Fall European shares after the rejuvenation of commercial risk

Under “pressure” the new month entered for the shares worldwide, as the escalation of global commercial tensions and geopolitical uncertainty have weakened investor confidence in markets.

The future fulfillment contracts of the S&P 500 fell 0.5%, while European and Asian shares also fell. The dollar lost 0.4%, extending the series of five consecutive monthly losses. Government bond yields increased, with the 10 -year interest rate rising by four basis points to 4.44%. The latest upheavals on the agenda of President Donald Trump’s duties have increased the uncertainty in the market, following mutual allegations between the US and China to violate a trade agreement and Trump’s promise to double duties in all steel and aluminum imports.

Tensions have contributed to the opposition to the recovery of US shares, as traders fear that volatility can continue in the absence of permanent agreements. Meanwhile, Ukraine has held a series of attacks deep in Russia before the peace talks scheduled for today (2.6.2025) in Constantinople.

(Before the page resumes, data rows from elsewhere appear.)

(* ===== verification/Prelude.v ===== *)
(** * BDR: verification of a block-device replicator

    BDR mirrors a block device over the network.  A kernel module records every
    write to the source in a ring of entries; the client daemon
    ([src/user/client]) reads the ring and sends the writes to the server daemon
    ([src/user/server]), which applies them to the replica.  When the ring
    overflows or the connection is lost, the two are brought together again by
    a scan: the server sends a hash of every block, the client answers with the
    correct blocks and with the writes made meanwhile, and the server collects
    both in a journal on a separate device ([src/user/journal]) and applies the
    journal when the scan is over, so that a crash leaves either the old
    replica or a journal from which the new one is rebuilt.

    ** Conventions

    A Go function that changes a state [S] and returns a value or an [error] is a
    computation [S -> outcome A * S] ([GoMonad]): return, error or panic, with the
    state surviving an error.  [uint32] and [uint64] are [Z] with the wrap-around
    written out ([GoInt]); slice expressions and divisions that can panic
    return an option.  A block device ([BlockDev]) is its bytes and the list of
    faults its next system calls meet: each call can fail after any number of
    bytes.  Channels ([GoChan]) are bounded buffers whose operations complete,
    block or panic.  Goroutines are step functions on a shared state, and a
    schedule is a list of steps; a theorem about every schedule quantifies over
    that list.

    ** Files

    - [Prelude], [GoInt], [GoMonad], [GoChan]: notation, tactics, hint database
      [bdr], machine integers and byte orders, the monad with its loops, channels.
      [GoFmt] is what [fmt] prints: integers, [float64] with its rounding,
      hexadecimal numbers and durations.
    - [Utils] ([utils.go]: helpers, assertions, error lines), [BlockDev] ([*os.File] on a device, [GetDeviceSize],
      algebra of sequences of writes), [Blocks] (the block loop both daemons
      use), [Image] (copying an image by writes, hash comparison against a
      changing source).
    - [RingBuffer] ([kern/ring-buffer.c], the write path of [kern/main.c]): the
      ring as bytes and descriptor with every operation on it, the queue it
      promises ([aring]) and the relation of the two ([ring_rel]);
      [RingBufferProps] holds its properties.  [Chardev] is the control device
      ([kern/main.c], [kern/ioctl.c]) through which the client reads and resets
      the ring, [Bitmap] ([kern/bitmap.c]) the maps of minor numbers and of
      megabytes written after an overflow, [Target] building and removing a
      target, and loading and unloading the module.
    - [Networking] ([networking.go]): packets, their numbers and payloads.
    - [Journal] ([journal.go]): header, sections, slots and every operation of
      the package.  The Go code writes each operation twice, for buffer writes
      and for correct blocks; here it is one definition over a [section] and two
      names.  [JournalCodec] has closed forms of the codecs and the layout;
      [JournalSlots] shows that the device is two arrays of independent slots;
      [JournalSpec] states what the journal promises, a durable mark and two
      append-only lists ([AJournal]), and relates the two by [jrel];
      [JournalOps] covers clearing, creating and opening; [JournalCheck] decides
      [jrel] for examples; [JournalProps] holds the properties, and
      [JournalTypes] a typing judgement for the package: machine widths and
      aligned offsets.  [JournalSafe] says when its operations do not panic.
    - [Server] ([server.go]): the methods on the journal, the replica and the
      connection, the handlers one packet at a time.  [ServerReplay] and
      [ServerFaults] treat the replay without and with faults, [ServerJournal]
      the filling of the journal; [ServerProps] and [ServerPaths] hold the
      properties and the error paths.  [ServerSafe] lifts [JournalSafe] to the
      handlers.
    - [Session]: [HandleClient] with its goroutines.  A [Session] is the server,
      the packets the decoder will deliver, the channels, the position of the
      main goroutine ([main_pc]) and of the write worker, the blocks that the
      correct-block and replication workers have received and not yet written, the
      numbers of workers, and the hashing: [hash_job] is one [HashDisk] with its
      tasks, readers, hashing workers, senders and the channels between them,
      [strays] are the goroutines that a [HashDisk] which was stopped has left
      running.  [step] is one atomic action, [run] a schedule, [reachable] the
      states some schedule reaches.  [SessionSafety] has the invariants,
      [SessionScan] the invariant of a journalled scan, [SessionFullScan] of a full
      scan and [SessionReplication] of a replication (beside goroutines that do not
      touch the replica), [SessionProps], [SessionScanProps] and [SessionPaths] the
      properties.  [SessionStream] follows a session whose packets arrive while it
      runs ([served]); [SessionDrain] brings such a session to rest.
    - [Connections]: [Run], [HandleConnections] and [Close] as a [Daemon], beside
      the goroutines of the current session and of the sessions that have ended;
      [dstep], [drun] and [dreachable] are its steps and schedules.
      [ConnectionsSafety] has the invariants, [ConnectionsProps] and
      [ConnectionsShutdown] the properties; [DaemonSafe] follows the journal from
      session to session and shows where the daemon panics, and that it does
      nowhere else.
    - [Pause] ([pause.go]): the pause controller, by whole operations and cut at
      its channel accesses.
    - [Client] ([client.go]): the ioctls on the ring of the kernel and reading
      it, sending, the start of scans and replications; [ClientFacts] says what
      a batch in the ring looks like and gives the lemmas, [ClientProps] the
      properties.
    - [ClientSession]: [ListenPackets] with [ReceivePacket] and
      [reconnectToServer], the workers of [InitHashing], [MonitorChanges] and
      [InitReplication] on one [CSession]; [cstep], [crun] and [creachable] are
      as in [Session], with one event of the environment: a write to the source,
      which changes the device and puts its segments into the ring.
      [ClientSafety] has the invariants, [ClientSends] what a step sends and
      receives, [ClientScan] the invariant of the hashing phase of a scan,
      [ClientFlush] of the sending of the writes made meanwhile, [ClientSteady]
      of the time after the scan, when the monitor sends batches,
      [ClientDrain] empties the ring once the writes pause, and [ClientRun] puts
      them together; [ClientReplication] is the same for a replication; [ClientSessionProps] and [ClientScanProps] hold the
      properties.
    - [EndToEnd], [FullScan], [Replication]: the packets of a client, handled by a server, for a
      scan, a full replication and a full scan.  [ClientOutput] brings them into
      the form the server's theorems take.
    - [System]: both daemons as one state ([System]), each packet sent by one
      arriving at the other, steps of both and of the source in any order
      ([sys_step], [sys_run]).  [SystemTracked] ties a state to the packets
      sent so far, [SystemDrain] brings both to rest, [SystemProps] holds the
      properties and a schedule with two scans.
    - [Boot] ([NewClient], [SendInitPacket] and [main] of the client, the server
      from [Accept] to the scan), [Startup] ([main] of the server) and
      [Reconnect] (the end of a session and the next one) lead to the state in
      which [System] starts.  [ClientProcess] is the client from [main] to the end
      of the process, with the signals and what [Run] closes ([Process], [prun]);
      [ClientShutdown] holds its properties.
    - [Ioctl] ([ioctl.go]), [Args], [ClientConfig], [ServerConfig] ([config.go]),
      [Bench] ([benchmark.go]: statistics, timers, the printing goroutine) and
      [Report] (the [Print] methods, [String] of the journal, the log lines of both
      daemons).

    ** What is shown

    - Journal: slots are inside the device, disjoint from the header and from
      each other, and a block written is read back; header and slot codecs are
      inverse; clearing the used prefix is clearing everything; opening recovers
      a journal that is not full; a new journal is emptied by the first scan
      whatever the device held.
    - Replica: replaying applies the correct blocks and then the buffer writes in
      order; a replay that stops at any fault, or a power loss that keeps any
      part of the unsynchronised writes, is completed by the recovery of the
      next start; while a scan fills the journal the replica is untouched.
    - Session, in every schedule: the main goroutine closes no channel twice and
      sends on none that is closed; a full queue always has a worker that can
      take a step; a journalled scan ends with the same replica whatever the
      interleaving, and can be finished from every point.
    - Server daemon, in every schedule and with a signal at any time: at most one
      client is served, and [Connected] says so; a shutdown between two packets
      can complete, whatever the workers have still to do ([shutdown_completes]).
      On a journal device that meets no faults and whose slots can be read, and
      with clients that send packets their own code can send, a schedule panics
      exactly when it reaches one of two situations ([server_panics_only]): the
      first line of [HandleClient] meets a connection that [Close] has taken away,
      or a reader of a stopped [HashDisk] sends its error on the closed result
      channel.
    - Ring: over every sequence of writes, reads and resets it is a queue with a
      batch handed out, which stays in the buffer until the next read; whatever
      is dropped is reported.
    - Client: the ring is read completely, in order and within its bounds; a
      transient send error costs a retry and no packet; after hashing either all
      buffered writes are sent or a new scan starts; a lost connection leads to
      a new scan; the pause controller is a flag as long as its operations do not
      overlap.  In every schedule: the listener closes no channel twice and sends
      on none that is closed, a full hash queue has a worker that can take a
      packet, a scan compares every block exactly once, and every write that the
      ring has taken since the scan began is sent once, in order.  From [main] to
      the end of the process a schedule panics exactly when the listener and [Run]
      both close the termination channel, which [InitiateShutdown] tests without a
      lock ([client_panics_only]); from every other state a shutdown can be
      completed ([client_shutdown_completes]).
    - Both ([replica_follows_source]): from the request of a scan on, in every
      schedule of both daemons, of the packets between them and of the writes to
      the source, a replica that has caught up with what has arrived is the source
      after some prefix of the writes, and the source itself once nothing is
      pending at the client; and once the writes pause the two can always come to
      rest there ([system_catches_up]).  Both hold until the ring overflows and the
      client asks for another scan, as long as the journal has a slot for every
      write sent during the scan, and without faults and collisions; beyond that
      the replica can differ for good ([rescan_diverges],
      [Boot.journal_smaller_than_ring]).  The state in which this begins is reached
      from the start of the processes, whatever the devices hold
      ([daemons_replicate]), and again after a connection is lost while the session
      is idle ([daemons_reconnect]), with the same exceptions.  A full
      replication of a source that is written to converges to it in every schedule
      of both daemons ([full_replication_converges]), and a full scan of a quiet
      source copies it ([full_scan_copies]).
    - Kernel module: a write marks its own megabyte in the bitmap; the
      constructor of a target gives back whatever it took when it fails.
    - What the code does not do: a full journal is not recovered, recovery drops
      write errors, a write past the end is retried for ever, buffer writes of a
      full scan are dropped, an aborted scan is announced as complete, the
      correct-block worker can overtake the end of a full scan, replication
      blocks without a started replication hang the session, a block the server
      cannot read is not repaired, the monitor can take a write out of the
      kernel's buffer and drop it, a waiter can slip through a paused
      controller, the write worker of an ended session still writes, a shutdown
      under load hangs, a put to the ring is visible before its bytes are, and
      a scan after an overflow does not wait for the write worker, so that a
      write it has missed lands on the hashed block ([rescan_diverges]); a client
      stopped at the end of a scan announces it without the writes made meanwhile
      ([stopped_scan_announced]); a journal that cannot be reset is replayed again
      ([reset_error_replays]); a write that a reset of the ring meets between its
      put and its submission is lost ([reset_between_put_and_submit]).

    ** Fuel and bounds

    Loops of the code with a known number of turns are structural in that
    number ([for_range], [process_entries], [block_loop] with the number of
    blocks), so no fuel can run out.  The retry loops ([ioctl_loop],
    [send_loop], [retry_write]) recurse on the list of coming faults or take a
    number of attempts: the theorems either give the number that is enough
    ([write_packet_applied]) or hold for every number ([write_packet_spins]).
    The waiting of a goroutine is not fuel but [Blocked], and the scan theorems
    say that the end can be reached.  Theorems on offsets assume devices below
    [2^63] bytes where Go converts to [int64].

    ** What is given

    The hash function is a parameter; [scan_converges] and
    [replica_follows_source] assume that it does not collide between a block of
    the replica and a version of the same block of the source ([no_collision]),
    and their witnesses take a concrete function.  The gob encoding delivers what
    was sent ([sendable] packets, with the unused rest of a page cut off by
    [trim]).  A write to the source ([write_source]) is one step that puts its
    segments into the ring ([write_put]) and changes the device ([write_submit]), as
    if the kernel did both at once: the schedules of the client and of both daemons
    leave out those in which another step comes between the two, or between the two
    halves of a put.  What such a step can do is in [reset_between_put_and_submit]
    and [put_read_race].  What [Accept] returns is an input of the daemon.

    ** What is not modelled

    Sockets below the packets they deliver; the points at which the daemons log
    (the lines themselves are in [Report]); the clock, an argument of the
    statistics and timers that read it; the mapping of the ring into the
    client's memory, beyond that its use after [Munmap] kills the process.  The
    stages of the client's pools are merged where a stage only passes items on.
    In a [hash_job] the channels between the stages are unbounded, which only adds
    interleavings, and one step are: the read of a block with the send of the
    block or of the error, and the hash of a block with the send of the result; such
    a step stands for the moment of the send.  A journal packet is received and
    written in one step. *)
From stdpp Require Export base list list_numbers numbers options.
From Stdlib Require Export ZArith Lia.
(* ===== verification/BlockDev.v ===== *)
(** * Block devices: [os.File] on a device node

    The journal device and the target device are both [*os.File]s opened
    read-write on a block device.  A device is its bytes and a list of faults
    still to come: every system call ([open], [ioctl], [pread], [pwrite],
    [fsync]) takes the next element of the list, and a call past the end of the
    list succeeds.  [Fault n e] makes the call fail with [e] after [n] bytes of a
    transfer.  A block device does not grow: a write beyond its end transfers
    what fits and then fails with [ENOSPC], a read returns what is left with
    [io.EOF].

    The second half is the algebra of sequences of writes on a device image,
    which the recovery and scan theorems use: what a byte holds after a
    sequence of writes, that a replay absorbs whatever a crash left on the
    bytes it covers, and that pairwise disjoint writes commute. *)
From S2P Require Import Prelude GoInt GoMonad.
Open Scope Z_scope.

(** ** Devices *)

Inductive fault :=
| NoFault
| Fault (n : nat) (e : error).

Record Dev := mkDev {
  content : list byte;
  faults : list fault;
}.

Definition dev_size (d : Dev) : Z := Z.of_nat (length (content d)).

(** A device on which every system call succeeds. *)
Definition healthy (d : Dev) : Prop := faults d = [].

Definition set_content (c : list byte) (d : Dev) : Dev :=
  {| content := c; faults := faults d |}.

(** Write bytes that are known to fit. *)
Definition poke (off : Z) (b : list byte) (d : Dev) : Dev :=
  set_content (splice (Z.to_nat off) b (content d)) d.

(** Outcome of the next system call. *)
Definition syscall (d : Dev) : fault * Dev :=
  match faults d with
  | [] => (NoFault, d)
  | f :: fs => (f, {| content := content d; faults := fs |})
  end.

Definition ErrNegativeOffset : error := ErrMsg "negative offset".
Definition ENOSPC : error := ErrMsg "no space left on device".

(** A system call without a transfer: [open], [fsync]. *)
Definition sys_unit : M Dev unit := fun d =>
  match syscall d with
  | (NoFault, d) => (Ret tt, d)
  | (Fault _ e, d) => (Err e, d)
  end.

Definition OpenFile : M Dev unit := sys_unit.
Definition Sync : M Dev unit := sys_unit.

(** [File.WriteAt].  An empty buffer makes no system call. *)
Definition WriteAt (b : list byte) (off : Z) : M Dev unit := fun d =>
  if off <? 0 then (Err ErrNegativeOffset, d)
  else match b with
  | [] => (Ret tt, d)
  | _ =>
    let '(f, d) := syscall d in
    let avail := Z.to_nat (dev_size d - off) in
    match f with
    | Fault n e => (Err e, poke off (take (Nat.min n avail) b) d)
    | NoFault =>
        if (length b <=? avail)%nat then (Ret tt, poke off b d)
        else (Err ENOSPC, poke off (take avail b) d)
    end
  end.

(** [File.ReadAt] into a buffer of [n] bytes: the bytes transferred and the
    error, which is [io.EOF] for a short read. *)
Definition ReadAt (n : nat) (off : Z) : M Dev (list byte * option error) := fun d =>
  if off <? 0 then (Ret ([], Some ErrNegativeOffset), d)
  else match n with
  | O => (Ret ([], None), d)
  | _ =>
    let '(f, d) := syscall d in
    let got := sub (Z.to_nat off) n (content d) in
    match f with
    | Fault k e => (Ret (take k got, Some e), d)
    | NoFault => (Ret (got, if (length got <? n)%nat then Some IoEOF else None), d)
    end
  end.

(** [utils.GetDeviceSize]: an [open] and a [BLKGETSIZE64] ioctl. *)
Definition GetDeviceSize : M Dev Z := fun d =>
  (OpenFile ;;; fun d =>
    match syscall d with
    | (NoFault, d) => (Ret (dev_size d), d)
    | (Fault _ e, d) => (Err (Errorf_v "ioctl failed: " e), d)
    end) d.

(** [utils.GetSectorSize]: the same with [BLKSSZGET]; [sectorSize] is what the
    ioctl stores.  [utils.GetDeviceSizeForTest]: an [open] and a [stat]. *)
Definition GetSectorSize (sectorSize : Z) : M Dev Z := fun d =>
  (OpenFile ;;; fun d =>
    match syscall d with
    | (NoFault, d) => (Ret (u32 sectorSize), d)
    | (Fault _ e, d) => (Err (Errorf_v "ioctl failed: " e), d)
    end) d.
Definition GetDeviceSizeForTest : M Dev Z := fun d =>
  (OpenFile ;;; fun d =>
    match syscall d with
    | (NoFault, d) => (Ret (dev_size d), d)
    | (Fault _ e, d) => (Err e, d)
    end) d.

(** No call on a device panics. *)
Lemma sys_unit_no_panic d : (sys_unit d).1 <> Panic.
Proof. unfold sys_unit. by destruct (syscall d) as [[] ?]. Qed.
Lemma GetDeviceSize_no_panic d : (GetDeviceSize d).1 <> Panic.
Proof.
  unfold GetDeviceSize, OpenFile, sys_unit, bind.
  destruct (syscall d) as [[] d1]; [|done]. by destruct (syscall d1) as [[] ?].
Qed.
Lemma ReadAt_no_panic n off d : (ReadAt n off d).1 <> Panic.
Proof.
  unfold ReadAt. destruct (off <? 0); [done|]. destruct n; [done|].
  destruct (syscall d) as [[] ?]; done.
Qed.
Lemma WriteAt_no_panic b off d : (WriteAt b off d).1 <> Panic.
Proof using.
  unfold WriteAt. destruct (_ <? _); [done|]. destruct b; [done|].
  destruct (syscall d) as [[] ?]; [by destruct (_ <=? _)%nat|done].
Qed.

(** ** System calls on a healthy device *)

Lemma syscall_healthy d : healthy d -> syscall d = (NoFault, d).
Proof. unfold healthy, syscall. by intros ->. Qed.

Lemma healthy_poke off b d : healthy d -> healthy (poke off b d).
Proof. done. Qed.

Lemma sys_unit_healthy d : healthy d -> sys_unit d = (Ret tt, d).
Proof. intros H. unfold sys_unit. by rewrite syscall_healthy. Qed.

Lemma GetDeviceSize_healthy d : healthy d -> GetDeviceSize d = (Ret (dev_size d), d).
Proof.
  intros H. unfold GetDeviceSize, OpenFile. rewrite (bind_Ret _ _ _ tt d).
  - by rewrite syscall_healthy.
  - by apply sys_unit_healthy.
Qed.

Lemma WriteAt_healthy b off d :
  healthy d -> 0 <= off -> off + Z.of_nat (length b) <= dev_size d ->
  WriteAt b off d = (Ret tt, poke off b d).
Proof.
  intros Hd Hoff Hb. unfold WriteAt. destruct (off <? 0) eqn:E; [lia|].
  destruct b as [|x b].
  { unfold poke, set_content. rewrite splice_nil. by destruct d. }
  rewrite syscall_healthy by done.
  destruct (_ <=? _)%nat eqn:E'; [done|]. apply Nat.leb_gt in E'. lia.
Qed.

Lemma ReadAt_healthy n off d :
  healthy d -> 0 <= off -> off + Z.of_nat n <= dev_size d ->
  ReadAt n off d = (Ret (sub (Z.to_nat off) n (content d), None), d).
Proof.
  intros Hd Hoff Hn. unfold ReadAt. destruct (off <? 0) eqn:E; [lia|].
  destruct n as [|n]; [done|].
  rewrite syscall_healthy by done. rewrite length_sub by (unfold dev_size in *; lia).
  destruct (_ <? _)%nat eqn:E'; [|done]. apply Nat.ltb_lt in E'. lia.
Qed.

Lemma dev_size_poke off b d :
  0 <= off -> off + Z.of_nat (length b) <= dev_size d ->
  dev_size (poke off b d) = dev_size d.
Proof. intros. unfold dev_size, poke in *. simpl. rewrite length_splice; lia. Qed.

(** No call ever changes the size of a device, whatever fails. *)
Lemma length_poke_take off k b d :
  0 <= off ->
  length (content (poke off (take (Nat.min k (Z.to_nat (dev_size d - off))) b) d)) =
  length (content d).
Proof.
  intros H. unfold poke. simpl. destruct (decide (off <= dev_size d)) as [Hs|Hs].
  - apply length_splice. rewrite length_take. unfold dev_size in *. lia.
  - replace (Z.to_nat (dev_size d - off)) with 0%nat by lia.
    rewrite Nat.min_0_r, take_0, splice_nil. done.
Qed.

Lemma WriteAt_size b off d : dev_size (WriteAt b off d).2 = dev_size d.
Proof.
  unfold WriteAt. destruct (off <? 0) eqn:E; [done|].
  destruct b as [|x b]; [done|].
  assert (Hc : content (syscall d).2 = content d)
    by (unfold syscall; by destruct (faults d)).
  destruct (syscall d) as [f d']; simpl in Hc.
  assert (Hs : dev_size d' = dev_size d) by (unfold dev_size; by rewrite Hc).
  rewrite <- Hs. destruct f as [|n e].
  - destruct (_ <=? _)%nat eqn:E'.
    + apply Nat.leb_le in E'. cbn [snd]. apply dev_size_poke; cbn [length] in *; lia.
    + simpl. unfold dev_size at 1.
      rewrite <- (Nat.min_id (Z.to_nat (dev_size d' - off))), length_poke_take by lia. done.
  - simpl. unfold dev_size at 1. rewrite length_poke_take by lia. done.
Qed.

(** ** Sequences of writes on a device image *)

Definition write : Type := nat * list byte.

Definition fits (n : nat) (w : write) : Prop := (w.1 + length w.2 <= n)%nat.
Definition covers (w : write) (p : nat) : Prop := (w.1 <= p < w.1 + length w.2)%nat.
Definition covered (ws : list write) (p : nat) : Prop := Exists (fun w => covers w p) ws.

#[global] Instance fits_dec n w : Decision (fits n w).
Proof. unfold fits. apply _. Defined.
#[global] Instance covers_dec w p : Decision (covers w p).
Proof. unfold covers. apply _. Defined.
#[global] Instance covered_dec ws p : Decision (covered ws p).
Proof. unfold covered. apply _. Defined.

Definition apply_write (c : list byte) (w : write) : list byte := splice w.1 w.2 c.
Definition apply_writes (ws : list write) (c : list byte) : list byte :=
  foldl apply_write c ws.

Lemma length_apply_write c w : fits (length c) w -> length (apply_write c w) = length c.
Proof. apply length_splice. Qed.

Lemma length_apply_writes ws c :
  Forall (fits (length c)) ws -> length (apply_writes ws c) = length c.
Proof.
  revert c. induction ws as [|w ws IH]; intros c H; [done|].
  apply Forall_cons in H as [Hw Hws]. simpl.
  rewrite IH; rewrite length_apply_write; done.
Qed.

Lemma apply_writes_app ws1 ws2 c :
  apply_writes (ws1 ++ ws2) c = apply_writes ws2 (apply_writes ws1 c).
Proof. apply foldl_app. Qed.

Lemma apply_write_in c w p :
  fits (length c) w -> covers w p -> apply_write c w !! p = w.2 !! (p - w.1)%nat.
Proof. intros. by apply lookup_splice_in. Qed.

Lemma apply_write_out c w p :
  fits (length c) w -> ~ covers w p -> apply_write c w !! p = c !! p.
Proof. intros Hf Hc. apply lookup_splice_out; [done|]. unfold covers in Hc. lia. Qed.

Lemma apply_writes_out ws c p :
  Forall (fits (length c)) ws -> ~ covered ws p -> apply_writes ws c !! p = c !! p.
Proof.
  revert c. induction ws as [|w ws IH]; intros c H Hc; [done|].
  apply Forall_cons in H as [Hw Hws]. unfold covered in Hc.
  rewrite Exists_cons in Hc. simpl.
  rewrite IH; [|by rewrite length_apply_write|tauto].
  apply apply_write_out; tauto.
Qed.

(** Two images that agree at [p], or differ there but are overwritten at [p],
    agree at [p] afterwards. *)
Lemma apply_writes_agree ws c1 c2 p :
  length c1 = length c2 -> Forall (fits (length c1)) ws ->
  (~ covered ws p -> c1 !! p = c2 !! p) ->
  apply_writes ws c1 !! p = apply_writes ws c2 !! p.
Proof.
  revert c1 c2. induction ws as [|w ws IH]; intros c1 c2 Hl H Hp; simpl.
  { apply Hp. by intros ?%Exists_nil. }
  apply Forall_cons in H as [Hw Hws].
  assert (Hw2 : fits (length c2) w) by (by rewrite <- Hl).
  apply IH.
  - by rewrite !length_apply_write.
  - by rewrite length_apply_write.
  - intros Hn. destruct (decide (covers w p)).
    + by rewrite !apply_write_in.
    + rewrite !apply_write_out by done. apply Hp.
      unfold covered. rewrite Exists_cons. tauto.
Qed.

(** Images of one size that agree wherever [ws] does not write. *)
Definition agree_outside (ws : list write) (c1 c2 : list byte) : Prop :=
  length c1 = length c2 /\ forall p, ~ covered ws p -> c1 !! p = c2 !! p.

#[global] Instance agree_outside_equiv ws : Equivalence (agree_outside ws).
Proof.
  split.
  - by intros c.
  - intros c1 c2 [Hl H]. split; [done|]. intros p Hp. by rewrite H.
  - intros c1 c2 c3 [Hl H] [Hl' H']. split; [congruence|].
    intros p Hp. by rewrite H, H'.
Qed.

(** A replay absorbs any difference on the bytes it writes. *)
Lemma apply_writes_absorb ws c1 c2 :
  Forall (fits (length c1)) ws -> agree_outside ws c1 c2 ->
  apply_writes ws c1 = apply_writes ws c2.
Proof. intros H [Hl Hp]. apply list_eq. intros p. by apply apply_writes_agree; auto. Qed.

(** Part of the writes already done, in any order and any number of times,
    is a difference on covered bytes only. *)
Lemma agree_outside_partial ws part c :
  Forall (fits (length c)) ws -> part ⊆ ws -> agree_outside ws c (apply_writes part c).
Proof.
  intros H Hsub.
  assert (Hpart : Forall (fits (length c)) part).
  { apply Forall_forall. intros w Hw. rewrite Forall_forall in H. auto. }
  split; [by rewrite length_apply_writes|].
  intros p Hp. symmetry. apply apply_writes_out; [done|].
  intros (w & Hw & Hc)%Exists_exists. apply Hp, Exists_exists. eauto.
Qed.

(** ** Disjoint writes commute *)

Definition disjoint_writes (w1 w2 : write) : Prop :=
  forall p, covers w1 p -> covers w2 p -> False.

Lemma apply_write_comm c w1 w2 :
  fits (length c) w1 -> fits (length c) w2 -> disjoint_writes w1 w2 ->
  apply_write (apply_write c w1) w2 = apply_write (apply_write c w2) w1.
Proof.
  intros H1 H2 Hd. apply list_eq. intros p.
  assert (F12 : fits (length (apply_write c w1)) w2) by (by rewrite length_apply_write).
  assert (F21 : fits (length (apply_write c w2)) w1) by (by rewrite length_apply_write).
  destruct (decide (covers w1 p)), (decide (covers w2 p)).
  - exfalso. eauto.
  - rewrite (apply_write_out _ w2), !(apply_write_in _ w1); done.
  - rewrite (apply_write_out _ w1 p F21), !(apply_write_in _ w2); done.
  - by rewrite !apply_write_out.
Qed.

(** The order in which pairwise disjoint writes reach the device is irrelevant. *)
Lemma apply_writes_perm ws1 ws2 c :
  ws1 ≡ₚ ws2 -> Forall (fits (length c)) ws1 ->
  (forall i j w1 w2, i <> j -> ws1 !! i = Some w1 -> ws1 !! j = Some w2 ->
     disjoint_writes w1 w2) ->
  apply_writes ws1 c = apply_writes ws2 c.
Proof.
  intros Hp. revert c. induction Hp as [|w ws1 ws2 Hp IH|w w' ws|ws1 ws2 ws3 Hp1 IH1 Hp2 IH2];
    intros c Hf Hd; simpl.
  - done.
  - apply Forall_cons in Hf as [Hw Hf]. apply IH.
    + by rewrite length_apply_write.
    + intros i j w1 w2 Hij Hi Hj. apply (Hd (S i) (S j)); [congruence|done|done].
  - apply Forall_cons in Hf as [Hw Hf]. apply Forall_cons in Hf as [Hw' Hf].
    f_equal. symmetry. apply apply_write_comm; [done|done|].
    apply (Hd 1%nat 0%nat); done.
  - rewrite IH1 by done. apply IH2.
    + by rewrite <- Hp1.
    + intros i j w1 w2 Hij Hi Hj.
      symmetry in Hp1. apply Permutation_inj in Hp1 as (Hl & f & Hinj & Hl').
      apply (Hd (f i) (f j)).
      * intros E. apply Hij, Hinj, E.
      * by rewrite <- Hl'.
      * by rewrite <- Hl'.
Qed.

Strategic analysts say it is unlikely to reach the levels observed during the sale that followed Trump’s announcement on April 2. Traders are now increasingly seeing such moves as a negotiating tactic to ensure more favorable terms.

“The sensitivity of investors and traders to these tariff news is probably a little reduced,” Max Kettner, a leader of multi -asset strategic analyst in HSBC, told Bloomberg TV. “This is primarily a negotiation tool. I do not need to take into account a persistent burden on profits, a persistent burden on the prospects of profits. “

The dollar was negotiating close to the lowest level since 2023, after expanding 7.6%losses. Slowing US growth and interest rate reductions will further push the dollar to a drop to levels last observed during the pandemic, according to Morgan Stanley strategic analysts.

“We believe that interest rates and currency markets have begun significant trends that will be maintained – driving the US dollar much lower and the yield curves much steeper – after two years of swinging transactions in large spaces,” they wrote.